* **Task objective**: Give again exactly, and only, the lines between the line holding "(** One step" and the end of the listing, both boundary lines included.
━━━━━ Task input ━━━━━
Lemma cwp_ret {A} (a : A) Q w : Q a w → cwp (mret a) Q w.
Proof. done. Qed.
Lemma cwp_get Q w : Q w w → cwp cm_get Q w.
Proof. done. Qed.
Lemma cwp_gets {A} (f : S → A) Q w : Q (f w) w → cwp (cm_gets f) Q w.
Proof. done. Qed.
Lemma cwp_put s Q w : Q tt s → cwp (cm_put s) Q w.
Proof. done. Qed.
Lemma cwp_modify f Q w : Q tt (f w) → cwp (cm_modify f) Q w.
Proof. done. Qed.
Lemma cwp_lift {A} (o : option A) a Q w : o = Some a → Q a w → cwp (cm_lift o) Q w.
Proof. by intros ->. Qed.

Lemma cwp_mono {A} (m : CM S A) (Q Q' : A → S → Prop) w :
  (∀ a w', Q a w' → Q' a w') → cwp m Q w → cwp m Q' w.
Proof. unfold cwp. destruct (m w) as [[a w']|]; auto. Qed.
End cwp.

(** Linear arithmetic with divisions by numbers. *)
Ltac dlia := Z.to_euclidean_division_equations; lia.

(** One step on the binds, reads and writes at the head. *)
Ltac cwp_step :=
  lazymatch goal with
  | |- cwp (_ ≫= _) _ _ => apply cwp_bind
  | |- cwp (mret _) _ _ => apply cwp_ret
  | |- cwp cm_get _ _ => apply cwp_get
  | |- cwp (cm_gets _) _ _ => apply cwp_gets
  | |- cwp (cm_put _) _ _ => apply cwp_put
  | |- cwp (cm_modify _) _ _ => apply cwp_modify
  end; cbv beta zeta.
Ltac cwp_steps := repeat cwp_step.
━━━━━
* **Solution**:
(** One step on the binds, reads and writes at the head. *)
Ltac cwp_step :=
  lazymatch goal with
  | |- cwp (_ ≫= _) _ _ => apply cwp_bind
  | |- cwp (mret _) _ _ => apply cwp_ret
  | |- cwp cm_get _ _ => apply cwp_get
  | |- cwp (cm_gets _) _ _ => apply cwp_gets
  | |- cwp (cm_put _) _ _ => apply cwp_put
  | |- cwp (cm_modify _) _ _ => apply cwp_modify
  end; cbv beta zeta.
Ltac cwp_steps := repeat cwp_step.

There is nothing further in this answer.